Problem statement>
Below this line is a set of entries; quote exactly the lines from the line that contains "else load (default" to the line that contains "with its wait. *)", both lines included.

Excerpts from a dataset:

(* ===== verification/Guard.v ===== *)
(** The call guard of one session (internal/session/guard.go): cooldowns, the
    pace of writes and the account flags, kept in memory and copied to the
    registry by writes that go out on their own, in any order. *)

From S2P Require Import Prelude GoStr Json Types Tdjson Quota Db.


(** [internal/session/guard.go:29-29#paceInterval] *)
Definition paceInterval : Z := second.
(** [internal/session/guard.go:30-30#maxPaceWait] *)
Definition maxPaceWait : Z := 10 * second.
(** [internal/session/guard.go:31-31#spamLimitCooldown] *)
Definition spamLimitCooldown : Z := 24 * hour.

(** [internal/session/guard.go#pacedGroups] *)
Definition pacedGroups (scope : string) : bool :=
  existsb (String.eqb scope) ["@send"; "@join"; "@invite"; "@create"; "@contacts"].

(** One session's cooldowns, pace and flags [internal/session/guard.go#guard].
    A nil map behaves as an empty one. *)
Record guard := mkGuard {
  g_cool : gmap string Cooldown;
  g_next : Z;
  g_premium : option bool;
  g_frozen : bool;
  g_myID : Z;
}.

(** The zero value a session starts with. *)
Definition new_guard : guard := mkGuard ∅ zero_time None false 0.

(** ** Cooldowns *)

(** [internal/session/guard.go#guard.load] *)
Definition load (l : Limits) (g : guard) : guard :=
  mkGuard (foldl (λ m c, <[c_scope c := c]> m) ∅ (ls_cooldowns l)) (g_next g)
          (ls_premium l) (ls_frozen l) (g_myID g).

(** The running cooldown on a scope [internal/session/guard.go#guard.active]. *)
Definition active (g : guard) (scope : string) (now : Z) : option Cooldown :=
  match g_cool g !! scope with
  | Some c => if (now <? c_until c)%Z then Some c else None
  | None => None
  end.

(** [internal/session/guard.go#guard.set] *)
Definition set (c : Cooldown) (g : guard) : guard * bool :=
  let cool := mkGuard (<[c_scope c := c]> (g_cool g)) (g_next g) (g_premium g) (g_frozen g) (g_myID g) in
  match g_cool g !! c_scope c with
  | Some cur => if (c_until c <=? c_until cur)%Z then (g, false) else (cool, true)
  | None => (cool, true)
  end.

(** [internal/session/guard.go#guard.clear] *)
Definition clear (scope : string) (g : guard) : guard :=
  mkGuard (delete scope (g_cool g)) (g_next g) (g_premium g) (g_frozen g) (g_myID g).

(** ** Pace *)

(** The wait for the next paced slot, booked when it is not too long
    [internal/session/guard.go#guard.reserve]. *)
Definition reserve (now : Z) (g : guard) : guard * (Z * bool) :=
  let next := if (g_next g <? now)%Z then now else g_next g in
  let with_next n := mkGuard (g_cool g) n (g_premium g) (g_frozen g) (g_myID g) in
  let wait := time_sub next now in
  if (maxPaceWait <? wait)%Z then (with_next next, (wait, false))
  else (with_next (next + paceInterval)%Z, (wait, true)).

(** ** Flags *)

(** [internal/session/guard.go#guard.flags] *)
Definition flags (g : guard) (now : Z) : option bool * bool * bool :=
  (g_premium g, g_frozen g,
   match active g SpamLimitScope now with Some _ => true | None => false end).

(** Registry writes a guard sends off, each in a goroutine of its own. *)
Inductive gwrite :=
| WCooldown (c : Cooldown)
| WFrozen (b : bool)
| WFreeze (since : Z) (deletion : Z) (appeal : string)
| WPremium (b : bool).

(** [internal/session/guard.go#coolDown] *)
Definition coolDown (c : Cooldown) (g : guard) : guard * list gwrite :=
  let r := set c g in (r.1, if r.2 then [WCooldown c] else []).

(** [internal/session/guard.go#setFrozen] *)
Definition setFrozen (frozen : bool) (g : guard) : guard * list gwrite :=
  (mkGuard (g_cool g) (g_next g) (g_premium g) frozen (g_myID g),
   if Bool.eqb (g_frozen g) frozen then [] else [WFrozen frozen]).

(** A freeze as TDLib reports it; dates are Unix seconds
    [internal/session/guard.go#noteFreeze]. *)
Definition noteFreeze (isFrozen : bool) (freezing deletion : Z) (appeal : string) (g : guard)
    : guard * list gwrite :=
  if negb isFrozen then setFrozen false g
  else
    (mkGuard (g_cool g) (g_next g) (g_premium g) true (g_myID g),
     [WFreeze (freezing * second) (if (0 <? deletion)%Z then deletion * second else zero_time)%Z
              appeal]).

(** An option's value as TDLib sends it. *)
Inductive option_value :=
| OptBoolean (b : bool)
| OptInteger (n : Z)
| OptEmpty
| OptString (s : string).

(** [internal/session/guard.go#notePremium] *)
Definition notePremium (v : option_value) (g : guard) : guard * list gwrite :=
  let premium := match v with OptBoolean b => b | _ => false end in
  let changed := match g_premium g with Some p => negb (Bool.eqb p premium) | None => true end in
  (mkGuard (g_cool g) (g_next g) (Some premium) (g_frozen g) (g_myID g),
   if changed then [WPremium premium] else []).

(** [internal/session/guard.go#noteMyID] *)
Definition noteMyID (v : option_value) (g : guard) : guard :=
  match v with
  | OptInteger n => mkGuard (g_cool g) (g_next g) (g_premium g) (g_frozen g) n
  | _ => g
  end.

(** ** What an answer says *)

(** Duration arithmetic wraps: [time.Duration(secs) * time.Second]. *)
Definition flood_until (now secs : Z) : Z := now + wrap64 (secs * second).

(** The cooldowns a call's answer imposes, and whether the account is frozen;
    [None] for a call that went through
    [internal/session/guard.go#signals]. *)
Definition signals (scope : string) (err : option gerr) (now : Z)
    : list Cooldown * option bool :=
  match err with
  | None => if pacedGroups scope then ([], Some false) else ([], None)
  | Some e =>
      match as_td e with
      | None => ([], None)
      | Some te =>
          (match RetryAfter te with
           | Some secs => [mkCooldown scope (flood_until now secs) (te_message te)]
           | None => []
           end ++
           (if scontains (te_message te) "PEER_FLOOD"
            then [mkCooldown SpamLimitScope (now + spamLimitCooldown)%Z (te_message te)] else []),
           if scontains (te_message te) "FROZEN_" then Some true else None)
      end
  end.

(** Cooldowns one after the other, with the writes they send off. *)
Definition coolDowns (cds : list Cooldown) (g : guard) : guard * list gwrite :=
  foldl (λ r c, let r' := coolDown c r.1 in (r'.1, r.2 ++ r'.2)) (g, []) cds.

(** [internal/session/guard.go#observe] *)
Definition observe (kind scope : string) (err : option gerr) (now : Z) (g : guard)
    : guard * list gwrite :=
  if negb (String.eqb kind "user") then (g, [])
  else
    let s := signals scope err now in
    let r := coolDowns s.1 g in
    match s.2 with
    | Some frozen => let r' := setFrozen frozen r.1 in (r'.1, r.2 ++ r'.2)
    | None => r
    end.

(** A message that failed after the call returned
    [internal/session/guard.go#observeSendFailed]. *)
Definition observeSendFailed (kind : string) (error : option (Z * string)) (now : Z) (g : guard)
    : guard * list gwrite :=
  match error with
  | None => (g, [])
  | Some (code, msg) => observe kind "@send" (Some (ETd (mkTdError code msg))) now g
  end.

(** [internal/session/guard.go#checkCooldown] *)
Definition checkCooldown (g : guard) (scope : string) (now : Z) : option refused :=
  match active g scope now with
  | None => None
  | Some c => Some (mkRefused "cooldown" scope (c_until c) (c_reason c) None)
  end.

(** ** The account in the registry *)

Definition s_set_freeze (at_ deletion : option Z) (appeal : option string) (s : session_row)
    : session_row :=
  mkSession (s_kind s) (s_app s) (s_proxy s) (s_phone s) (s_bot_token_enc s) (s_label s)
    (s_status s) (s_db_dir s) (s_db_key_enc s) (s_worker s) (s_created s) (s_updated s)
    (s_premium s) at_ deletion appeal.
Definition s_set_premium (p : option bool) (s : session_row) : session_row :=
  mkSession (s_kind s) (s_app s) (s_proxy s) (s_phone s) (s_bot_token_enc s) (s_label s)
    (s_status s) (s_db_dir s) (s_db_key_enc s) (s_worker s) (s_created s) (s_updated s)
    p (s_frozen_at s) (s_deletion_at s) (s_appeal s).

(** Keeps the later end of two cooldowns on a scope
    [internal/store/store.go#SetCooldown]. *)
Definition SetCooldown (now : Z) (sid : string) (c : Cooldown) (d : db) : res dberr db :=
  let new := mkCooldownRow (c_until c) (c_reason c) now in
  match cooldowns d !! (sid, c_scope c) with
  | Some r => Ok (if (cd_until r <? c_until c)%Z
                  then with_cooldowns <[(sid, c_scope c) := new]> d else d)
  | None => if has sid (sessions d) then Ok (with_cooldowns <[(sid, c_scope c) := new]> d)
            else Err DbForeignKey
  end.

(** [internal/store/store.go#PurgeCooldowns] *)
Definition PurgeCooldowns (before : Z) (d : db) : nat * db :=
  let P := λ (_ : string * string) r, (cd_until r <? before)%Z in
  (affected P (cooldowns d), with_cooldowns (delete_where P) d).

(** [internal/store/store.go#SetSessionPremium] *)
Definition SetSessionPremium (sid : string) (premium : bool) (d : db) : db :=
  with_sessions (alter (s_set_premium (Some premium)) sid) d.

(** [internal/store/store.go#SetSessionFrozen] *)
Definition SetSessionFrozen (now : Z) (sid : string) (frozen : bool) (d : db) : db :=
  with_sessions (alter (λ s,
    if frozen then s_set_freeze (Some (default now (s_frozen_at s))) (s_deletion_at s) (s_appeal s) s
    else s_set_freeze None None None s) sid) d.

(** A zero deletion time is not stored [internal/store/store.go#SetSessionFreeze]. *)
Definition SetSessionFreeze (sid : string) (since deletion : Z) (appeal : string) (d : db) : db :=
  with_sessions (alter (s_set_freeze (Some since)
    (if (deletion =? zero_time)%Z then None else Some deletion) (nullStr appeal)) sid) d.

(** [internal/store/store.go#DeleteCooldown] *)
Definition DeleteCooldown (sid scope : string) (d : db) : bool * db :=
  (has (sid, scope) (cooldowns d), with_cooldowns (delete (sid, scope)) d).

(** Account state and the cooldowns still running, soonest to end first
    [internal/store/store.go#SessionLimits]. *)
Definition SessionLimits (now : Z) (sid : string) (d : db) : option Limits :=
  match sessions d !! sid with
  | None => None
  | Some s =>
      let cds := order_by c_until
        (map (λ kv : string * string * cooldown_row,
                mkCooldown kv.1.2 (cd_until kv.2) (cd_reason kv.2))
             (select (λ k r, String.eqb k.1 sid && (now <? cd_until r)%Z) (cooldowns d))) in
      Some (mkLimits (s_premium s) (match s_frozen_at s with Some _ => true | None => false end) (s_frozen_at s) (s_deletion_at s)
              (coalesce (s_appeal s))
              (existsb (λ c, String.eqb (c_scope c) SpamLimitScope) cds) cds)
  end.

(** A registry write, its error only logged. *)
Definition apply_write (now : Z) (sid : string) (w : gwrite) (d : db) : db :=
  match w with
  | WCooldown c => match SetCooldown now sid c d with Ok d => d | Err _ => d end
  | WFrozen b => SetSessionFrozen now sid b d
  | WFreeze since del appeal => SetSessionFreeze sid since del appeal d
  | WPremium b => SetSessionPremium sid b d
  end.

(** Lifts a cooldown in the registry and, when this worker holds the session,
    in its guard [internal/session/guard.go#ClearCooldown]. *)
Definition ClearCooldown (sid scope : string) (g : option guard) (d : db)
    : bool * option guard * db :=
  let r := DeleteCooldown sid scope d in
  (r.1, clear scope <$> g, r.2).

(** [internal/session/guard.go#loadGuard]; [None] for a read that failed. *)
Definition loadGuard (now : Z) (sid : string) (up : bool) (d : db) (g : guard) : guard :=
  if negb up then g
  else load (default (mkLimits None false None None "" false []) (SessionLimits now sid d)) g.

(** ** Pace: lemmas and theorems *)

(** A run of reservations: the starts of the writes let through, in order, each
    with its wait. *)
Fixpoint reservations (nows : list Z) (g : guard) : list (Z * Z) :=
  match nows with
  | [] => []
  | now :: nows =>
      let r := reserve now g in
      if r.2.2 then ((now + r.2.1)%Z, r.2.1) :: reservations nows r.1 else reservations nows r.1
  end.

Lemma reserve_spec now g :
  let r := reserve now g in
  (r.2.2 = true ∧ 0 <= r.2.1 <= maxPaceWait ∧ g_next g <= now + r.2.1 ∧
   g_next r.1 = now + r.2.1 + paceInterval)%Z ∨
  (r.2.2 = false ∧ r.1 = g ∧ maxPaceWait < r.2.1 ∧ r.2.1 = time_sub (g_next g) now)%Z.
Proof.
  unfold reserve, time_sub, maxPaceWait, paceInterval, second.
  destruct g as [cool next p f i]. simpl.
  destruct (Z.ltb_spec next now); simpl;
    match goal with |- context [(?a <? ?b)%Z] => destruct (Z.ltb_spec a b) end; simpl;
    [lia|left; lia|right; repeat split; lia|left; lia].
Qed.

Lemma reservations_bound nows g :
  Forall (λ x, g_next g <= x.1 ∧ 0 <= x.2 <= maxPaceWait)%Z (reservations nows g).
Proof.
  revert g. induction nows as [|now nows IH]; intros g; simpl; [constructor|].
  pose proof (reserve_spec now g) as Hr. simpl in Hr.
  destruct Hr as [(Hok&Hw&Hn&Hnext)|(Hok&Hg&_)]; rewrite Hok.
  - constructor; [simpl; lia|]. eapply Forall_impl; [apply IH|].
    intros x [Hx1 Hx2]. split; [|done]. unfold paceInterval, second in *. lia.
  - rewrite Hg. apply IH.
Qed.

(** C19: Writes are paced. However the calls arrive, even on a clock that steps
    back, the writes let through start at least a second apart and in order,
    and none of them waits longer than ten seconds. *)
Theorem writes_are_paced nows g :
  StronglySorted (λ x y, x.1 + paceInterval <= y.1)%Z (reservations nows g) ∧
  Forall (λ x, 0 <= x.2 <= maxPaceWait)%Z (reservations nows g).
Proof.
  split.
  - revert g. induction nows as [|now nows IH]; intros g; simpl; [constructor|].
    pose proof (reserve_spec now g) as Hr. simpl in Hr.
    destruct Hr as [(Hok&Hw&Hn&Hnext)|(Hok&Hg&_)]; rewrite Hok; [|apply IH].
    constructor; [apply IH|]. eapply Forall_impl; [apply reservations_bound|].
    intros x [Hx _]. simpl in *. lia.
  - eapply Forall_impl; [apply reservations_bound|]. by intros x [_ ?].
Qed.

Solution to the exercise>
  else load (default (mkLimits None false None None "" false []) (SessionLimits now sid d)) g.

(** ** Pace: lemmas and theorems *)

(** A run of reservations: the starts of the writes let through, in order, each
    with its wait. *)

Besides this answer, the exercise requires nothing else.